As the year progresses, we plan to continue to look and expanding the Board with additional independent members. In further initiative, the Xtant Board recently formed a new independent nominating and corporate governance committee now chaired by Jonn Beeson to assist the Board in identifying new independent directors to complement our existing Board. Finally, today, we introduced annual revenue guidance for 2023. We anticipate generating revenues in the range of $73 million to $75 million for full year 2023, representing an annual growth of approximately 26% to 29% compared to 2022. We are doing this to provide greater clarity and transparency of our near-term growth projections while demonstrating the significant progress executing on our growth pillars.

With the acquisition of Coflex, improving more margin profile and the leadership of our experienced management team and board, we are confident that all the pieces are in place to drive long-term sustainable growth. Now I'd like to turn the call over to Scott, who will discuss our first-quarter 2023 financial results.

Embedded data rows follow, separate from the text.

(* ===== verification/ArmIsolation.v ===== *)
(** * What user mode cannot change

    In user mode a label changes neither the mode nor the interrupt masks, the registers and status registers of the other
    modes, the system registers that need a privilege and the control registers of the floating-point unit. *)
From S2P Require Import Prelude BitField ArmSupport ArmState ArmOperands ArmDecode ArmTranslate ArmAlu ArmParallel ArmTransfer ArmVfp ArmInterpreter ArmFrame.

Module ArmU.
Import Arm ArmS ArmOp ArmD ArmI ArmA ArmP ArmM ArmV ArmX ArmF.

Section Isolation.
Context {M : Type} `{Bus M}.
Implicit Types s : cpu M.

(** In user mode, with the status register in step and a Thumb flag of one bit. *)
Definition user s : Prop := Mode s = USER32MODE /\ Z.land (Cpsr s) 0x1F = USER32MODE /\ flag (TFlag s).

(** The registers of coprocessor 15 that user mode may write. *)
Definition user_writable (r : CP15Register) : Prop :=
  r ∈ [CP15_FLUSH_PREFETCH_BUFFER; CP15_DATA_SYNC_BARRIER; CP15_DATA_MEMORY_BARRIER; CP15_THREAD_UPRW].

(** What the second state has in common with the first. *)
Record same_privileged s s' : Prop := {
  same_masks : Z.land (Cpsr s') PrivMask = Z.land (Cpsr s) PrivMask;
  same_usr : Reg_usr s' = Reg_usr s; same_svc : Reg_svc s' = Reg_svc s; same_abort : Reg_abort s' = Reg_abort s;
  same_undef : Reg_undef s' = Reg_undef s; same_irq : Reg_irq s' = Reg_irq s; same_firq : Reg_firq s' = Reg_firq s;
  same_Spsr : Spsr s' = Spsr s; same_Spsr_copy : Spsr_copy s' = Spsr_copy s; same_Bank : Bank s' = Bank s;
  same_CP15 r : ~ user_writable r -> CP15 s' r = CP15 s r;
  same_VFP i : i ≠ VFP_FPSCR -> VFP s' !! i = VFP s !! i; same_Nirq : NirqSig s' = NirqSig s }.

Definition isolates s s' : Prop := user s -> user s' /\ same_privileged s s'.

Lemma same_refl s : same_privileged s s.
Proof. by constructor. Qed.
Lemma same_trans s1 s2 s3 : same_privileged s1 s2 -> same_privileged s2 s3 -> same_privileged s1 s3.
Proof.
  intros [? ? ? ? ? ? ? ? ? ? C1 V1 ?] [? ? ? ? ? ? ? ? ? ? C2 V2 ?].
  constructor; try congruence; [intros r Hr; by rewrite C2, C1|intros i Hi; by rewrite V2, V1].
Qed.

(** An update of a field that is not privileged. *)
Ltac plain := intros (? & ? & ?); split; [by split_and!|by constructor].

(** The status register may change above its mode and masks. *)
Lemma land_agree m v v' : 0 <= m -> (forall i, 0 <= i -> Z.testbit m i = true -> Z.testbit v' i = Z.testbit v i) -> Z.land v' m = Z.land v m.
Proof. intros Hm Hb. apply Z.bits_inj'. intros i Hi. rewrite !Z.land_spec. destruct (Z.testbit m i) eqn:E; [|by rewrite !andb_false_r]. by rewrite Hb. Qed.
Lemma mode_in_mask v v' : Z.land v' PrivMask = Z.land v PrivMask -> Z.land v' 0x1F = Z.land v 0x1F.
Proof.
  intros E. change 0x1F with (Z.land PrivMask 0x1F). by rewrite !Z.land_assoc, E.
Qed.
Lemma isolates_Cpsr v s : Z.land v PrivMask = Z.land (Cpsr s) PrivMask -> isolates s (set_Cpsr v s).
Proof.
  intros E (Hm & Hc & Ht). split; [split_and!; [done|by rewrite <- Hc; apply mode_in_mask|done]|by constructor].
Qed.
Lemma user_unprivileged s : user s -> InAPrivilegedMode s = false.
Proof. intros (Hm & _). unfold InAPrivilegedMode. by rewrite Hm. Qed.
Lemma user_no_spsr s : user s -> CurrentModeHasSPSR s = false.
Proof. intros Hu. unfold CurrentModeHasSPSR. by rewrite user_unprivileged, andb_false_r. Qed.
Lemma user_stays s : user s -> ChangePrivilegeMode USER32MODE s = s.
Proof. intros (Hm & _). unfold ChangePrivilegeMode. by rewrite Hm. Qed.

(** A bit of the masks or the mode. *)
Lemma priv_bit i : 0 <= i -> Z.testbit PrivMask i = true -> i ∈ [0; 1; 2; 3; 4; 6; 7; 8].
Proof.
  intros Hi Hb. assert (i <= 8). { apply Z.nlt_ge. intros Hgt. rewrite Z.bits_above_log2 in Hb; [done|done|]. by change (Z.log2 PrivMask) with 8. }
  assert (Hall : forallb (fun i => implb (Z.testbit PrivMask i) (bool_decide (i ∈ [0; 1; 2; 3; 4; 6; 7; 8]))) (seqZ 0 9) = true) by reflexivity.
  rewrite forallb_forall in Hall. specialize (Hall i). rewrite <- list_elem_of_In, elem_of_seqZ, Hb in Hall.
  apply (bool_decide_eq_true_1 (i ∈ _)), Hall. lia.
Qed.
Lemma save_masks s : flag (TFlag s) -> Z.land (Cpsr (SAVE_NZCVT s)) PrivMask = Z.land (Cpsr s) PrivMask.
Proof.
  intros Ht. apply land_agree; [done|]. intros i Hi Hb. cbn -[Z.lor Z.land Z.shiftl u32 Z.testbit].
  rewrite !Z.lor_spec, Z.land_spec. unfold u32. rewrite !BitField.wrap_testbit, !Z.shiftl_spec by lia.
  assert (Hlow : i < 9 /\ i ≠ 5 /\ Z.testbit 0x0fffffdf i = true).
  { apply priv_bit in Hb; [|done]. by repeat (apply elem_of_cons in Hb as [-> | Hb]; [done|]); apply elem_of_nil in Hb. }
  destruct Hlow as (Hl & H5 & ->). rewrite !(Z.testbit_neg_r _ (i - _)) by lia. rewrite andb_true_r, !andb_false_r, !orb_false_r.
  destruct Ht as [-> | ->]; [by rewrite Z.bits_0, andb_false_r, orb_false_r|].
  change 1 with (2 ^ 0). rewrite Z.pow2_bits_eqb by lia. destruct (Z.eqb_spec 0 (i - 5)); [lia|]. by rewrite andb_false_r, orb_false_r.
Qed.
Lemma masked_masks old v b : 0 <= b -> Z.land (masked old v (Z.land b UserMask)) PrivMask = Z.land old PrivMask.
Proof.
  intros Hb0. apply land_agree; [done|]. intros i Hi Hb. unfold masked. rewrite Z.lor_spec, !Z.land_spec. unfold not32, u32.
  rewrite BitField.wrap_testbit, Z.lnot_spec, Z.land_spec by lia.
  assert (Hlow : i < 32 /\ Z.testbit UserMask i = false).
  { apply priv_bit in Hb; [|done]. by repeat (apply elem_of_cons in Hb as [-> | Hb]; [done|]); apply elem_of_nil in Hb. }
  destruct Hlow as (Hl & ->). rewrite !andb_false_r. cbn. rewrite orb_false_r. destruct (Z.ltb_spec i 32); [|lia]. by rewrite andb_true_r.
Qed.

Lemma same_Cpsr v s s' : same_privileged s s' -> Z.land v PrivMask = Z.land (Cpsr s) PrivMask -> same_privileged s (set_Cpsr v s').
Proof. intros [] E. by constructor. Qed.
Lemma user_LOAD s : user s -> user (LOAD_NZCVT s).
Proof. intros (Hm & Hc & _). split_and!; [done..|]. apply flag_land. Qed.
Lemma isolates_LOAD s : isolates s (LOAD_NZCVT s).
Proof. intros U. split; [by apply user_LOAD|by constructor]. Qed.
Lemma isolates_trans s1 s2 s3 : isolates s1 s2 -> isolates s2 s3 -> isolates s1 s3.
Proof. intros I1 I2 U. destruct (I1 U) as [U2 S1]. destruct (I2 U2) as [U3 S2]. split; [done|by eapply same_trans]. Qed.
Lemma isolates_SAVE s : isolates s (SAVE_NZCVT s).
Proof. intros U. apply isolates_Cpsr; [|done]. apply save_masks, U. Qed.
Lemma isolates_msr operand inst s : isolates s (msr_cpsr operand inst s).
Proof.
  intros U. unfold msr_cpsr. cbv zeta. rewrite (user_unprivileged s U). unfold msr_mask.
  destruct (isolates_SAVE s U) as [U1 S1]. revert U1 S1. generalize (SAVE_NZCVT s). intros s1 U1 S1.
  assert (I2 : isolates s1 (set_Cpsr (masked (Cpsr s1) operand (Z.land (msr_byte_mask inst) UserMask)) s1)).
  { apply isolates_Cpsr, masked_masks. unfold msr_byte_mask. repeat (apply Z.lor_nonneg; split); by case_match. }
  destruct (I2 U1) as [U2 S2]. revert U2 S2. generalize (set_Cpsr (masked (Cpsr s1) operand (Z.land (msr_byte_mask inst) UserMask)) s1).
  intros s2 U2 S2. destruct U2 as (Hm & Hc & Ht). rewrite Hc, user_stays by done.
  destruct (isolates_LOAD s2) as [U3 S3]; [done|]. split; [done|]. eapply same_trans; [exact S1|]. by eapply same_trans.
Qed.
Lemma isolates_put_cp15 r v s : user_writable r -> isolates s (put_cp15 r v s).
Proof.
  intros Hr (Hm & Hc & Ht). split; [by split_and!|]. constructor; try done.
  intros r' Hr'. cbn. case_decide as Heq; [by subst|done].
Qed.
Lemma select_in rows crn opcode_1 crm opcode_2 r : select rows crn opcode_1 crm opcode_2 = Some r -> r ∈ map r_register rows.
Proof.
  induction rows as [|x rows IH]; cbn; [done|]. destruct (row_matches _ _ _ _ x); [intros [= <-]; by left|right; by apply IH].
Qed.
Lemma isolates_cp15 v crn opcode_1 crm opcode_2 s : isolates s (WriteCP15Register v crn opcode_1 crm opcode_2 s).
Proof.
  intros U. unfold WriteCP15Register. rewrite user_unprivileged by done. unfold write_selected.
  destruct (select write_all _ _ _ _) eqn:E; [|by split; [|apply same_refl]].
  apply isolates_put_cp15; [|done]. by apply select_in in E.
Qed.
Lemma isolates_set_bit n b s : 9 <= n <= 31 -> isolates s (set_bit n b s).
Proof.
  intros Hn. apply isolates_Cpsr, land_agree; [done|]. intros i Hi Hb.
  assert (Hlow : i < 9).
  { apply priv_bit in Hb; [|done]. by repeat (apply elem_of_cons in Hb as [-> | Hb]; [done|]); apply elem_of_nil in Hb. }
  destruct b; rewrite ?Z.lor_spec, ?Z.land_spec.
  - rewrite Z.shiftl_spec, (Z.testbit_neg_r 1), orb_false_r by lia. done.
  - unfold not32, u32. rewrite BitField.wrap_testbit, Z.lnot_spec, Z.shiftl_spec by lia.
    rewrite (Z.testbit_neg_r 1) by lia. destruct (Z.ltb_spec i 32); [|lia]. by rewrite andb_true_r.
Qed.

#[export] Instance isolation_frame : Frame isolates.
Proof.
  constructor; intros.
  - intros U. by split; [|apply same_refl].
  - by eapply isolates_trans.
  - plain.
  - plain.
  - plain.
  - plain.
  - plain.
  - plain.
  - intros (? & ? & ?). split; [by split_and!|by constructor].
  - by apply isolates_set_bit.
  - intros U. unfold restore_status. rewrite user_no_spsr by done. by split; [|apply same_refl].
  - plain.
  - plain.
  - plain.
  - by intros (? & ?).
  - intros U. rewrite user_stays in H0 by done. destruct (H0 U) as [U1 S1]. destruct U as [-> _]. by rewrite user_stays.
  - intros U. by rewrite user_unprivileged in *.
  - by apply isolates_SAVE.
  - by apply isolates_msr.
  - intros U. by rewrite user_no_spsr in *.
  - eapply isolates_trans; [|apply isolates_LOAD]. apply isolates_Cpsr.
    change 0xF0000000 with (Z.land 0xF0000000 UserMask). by apply masked_masks.
  - apply isolates_cp15.
  - plain.
  - plain.
  - intros U. destruct H0 as [-> | Hp]; [|by rewrite user_unprivileged in Hp]. destruct U as (? & ? & ?).
    split; [by split_and!|]. constructor; try done. intros i Hi. cbn. by rewrite list_lookup_insert_ne.
Qed.

(** ** A status register out of step *)

Lemma arm_bind_done {A B} (o : ArmS.arm A) (k : A -> ArmS.arm B) s b s2 : (o ≫= k) s = Done (b, s2) -> exists a s1, o s = Done (a, s1) /\ k a s1 = Done (b, s2).
Proof. intros E. apply outcome_bind_done in E as ([a s1] & E1 & E2). by exists a, s1. Qed.
Lemma read_done n a s v s' : ReadMemory n a s = Done (v, s') ->
  exists w m, bus_read n a (memory s) = Done (w, m) /\ v = (if InBigEndianMode s then swap n w else w) /\ s' = set_memory m s.
Proof. intros E. apply outcome_bind_done in E as ([w m] & E1 & E2). injection E2 as <- <-. by exists w, m. Qed.
Lemma get_reg_keeps i s v s' : get_reg i s = Done (v, s') -> s' = s.
Proof. intros E. by apply outcome_bind_done in E as (? & _ & [= _ <-]). Qed.
Lemma set_reg_keeps i v s x s' : set_reg i v s = Done (x, s') -> Cpsr s' = Cpsr s /\ Mode s' = Mode s /\ TFlag s' = TFlag s.
Proof. intros E. by apply outcome_bind_done in E as (? & _ & [= _ <-]). Qed.
Lemma mode_entered m s : m ≠ USERBANK -> Mode (LOAD_NZCVT (ChangePrivilegeMode m s)) = m.
Proof. intros Hm. unfold ChangePrivilegeMode. destruct (Z.eqb_spec (Mode s) m); [done|]. by rewrite (proj2 (Z.eqb_neq m USERBANK)). Qed.
(** In user mode MSR takes the mode of the status register for the mode to enter, without a look at its privilege. *)
Lemma msr_enters operand inst s : Mode s = USER32MODE -> flag (TFlag s) -> Z.land (Cpsr s) 0x1F ≠ USERBANK ->
  Mode (msr_cpsr operand inst s) = Z.land (Cpsr s) 0x1F.
Proof.
  intros Hm Ht Hn. unfold msr_cpsr. cbv zeta. assert (InAPrivilegedMode s = false) as -> by (unfold InAPrivilegedMode; by rewrite Hm).
  assert (E : Z.land (masked (Cpsr (SAVE_NZCVT s)) operand (Z.land (msr_byte_mask inst) UserMask)) 0x1F = Z.land (Cpsr s) 0x1F).
  { apply mode_in_mask. rewrite masked_masks; [by apply save_masks|]. unfold msr_byte_mask. repeat (apply Z.lor_nonneg; split); by case_match. }
  unfold msr_mask. revert E. generalize (SAVE_NZCVT s). intros s1 E. cbn [Cpsr set_Cpsr]. rewrite E. by apply mode_entered.
Qed.
End Isolation.
End ArmU.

Scott Neils: Thank you, Sean. Good morning, everyone. Total revenue for the first quarter of 2023 was $17.9 million compared to $13 million for the same period in 2022. The strong 38% annual increase is attributed primarily to greater independent agent sales and sales from the recently acquired Coflex and Cofix product lines. Gross margin for the first quarter of 2023 was 58.7%, compared to 58.3% for the same period in 2022. The increase was primarily attributable to the contribution of Coflex and Cofix products, partially offset by higher production costs. First Quarter 2023 operating expenses were $12.1 million compared to $9.4 million in the same period a year ago. And a percentage of total revenue, operating expenses were 68% compared to 72% in the same period a year ago.

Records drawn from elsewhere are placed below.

(** ** Loops *)

(** [n] rounds, or fewer when the loop ends. *)
Fixpoint rounds {A B} (n : nat) (step : A -> A + B) (a : A) : A + B :=
  match n with
  | O => inl a
  | S n => match step a with inl a => rounds n step a | r => r end
  end.
Lemma rounds_add {A B} n m (step : A -> A + B) a :
  rounds (n + m) step a = match rounds n step a with inl a => rounds m step a | r => r end.
Proof. revert a. induction n as [|n IH]; intros a; cbn; [done|]. destruct (step a); [apply IH|done]. Qed.
Lemma repeat_step_rounds {A B} p (step : A -> A + B) a : repeat_step p step a = rounds (Pos.to_nat p) step a.
Proof.
  revert a. induction p as [p IH|p IH|]; intros a; cbn [repeat_step].
  - rewrite Pos2Nat.inj_xI. cbn [rounds]. destruct (step a); [|done].
    replace (2 * Pos.to_nat p)%nat with (Pos.to_nat p + Pos.to_nat p)%nat by lia. rewrite rounds_add, IH. by destruct (rounds _ _ a0).
  - rewrite Pos2Nat.inj_xO. replace (2 * Pos.to_nat p)%nat with (Pos.to_nat p + Pos.to_nat p)%nat by lia.
    rewrite rounds_add, IH. by destruct (rounds _ _ a).
  - change (Pos.to_nat 1) with 1%nat. cbn [rounds]. by destruct (step a).
Qed.
(** A measure that falls below a bound in steps ends the loop. *)
Lemma while_ends {A} (cond : A -> bool) body (I : A -> Prop) (left : A -> nat) a :
  I a -> (forall x, I x -> cond x = true -> I (body x) /\ (left (body x) < left x)%nat) -> Z.of_nat (left a) < 2 ^ 128 ->
  exists r, while cond body a = Done r /\ I r /\ cond r = false.
Proof.
  intros Ha Hs Hl. unfold while. rewrite repeat_step_rounds.
  assert (W : forall n x, I x -> (left x < n)%nat -> exists r, rounds n (fun a => if cond a then inl (body a) else inr a) x = inr r /\ I r /\ cond r = false).
  { induction n as [|n IH]; intros x Hx Hn; [lia|]. cbn [rounds]. destruct (cond x) eqn:Hc; [|eauto].
    destruct (Hs x Hx Hc) as [Hx' Hlt]. apply IH; [done|lia]. }
  destruct (W (Pos.to_nat (2 ^ 128)) a Ha) as (r & -> & ?); [|by exists r].
  apply Nat2Z.inj_lt. rewrite positive_nat_Z. exact Hl.
Qed.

General and administrative expenses were $4.9 million for the three months ended March 31, 2023, compared to $4 million in the same period in 2022. This increase is primarily attributable to additional employee compensation expense and expenses related to Coflex acquisition, partially offset by costs related to our enterprise resource planning system upgrades last year. Sales and marketing expenses were $7.1 million for the three months ended March 31, 2023, compared to $5.2 million for the same period of 2022. This increase is primarily due to additional sales commissions from higher revenues and increased salaries and wages from the Coflex acquisition. Net loss in the first quarter of 2023 was $2.1 million or $0.02 per share compared to a net loss of $2.2 million or $0.03 per share in the comparable 2022 period.

Adjusted EBITDA for the first quarter of 2023 was a loss of $0.3 million compared to an adjusted EBITDA loss of $0.9 million for the same period in 2022. As of March 31, 2023, we had $5.4 million of cash and cash equivalents, $11.9 million of net accounts receivable, $18.5 million of inventory, and $5 million available under our revolving credit facility. Operator, you may now open the line for questions.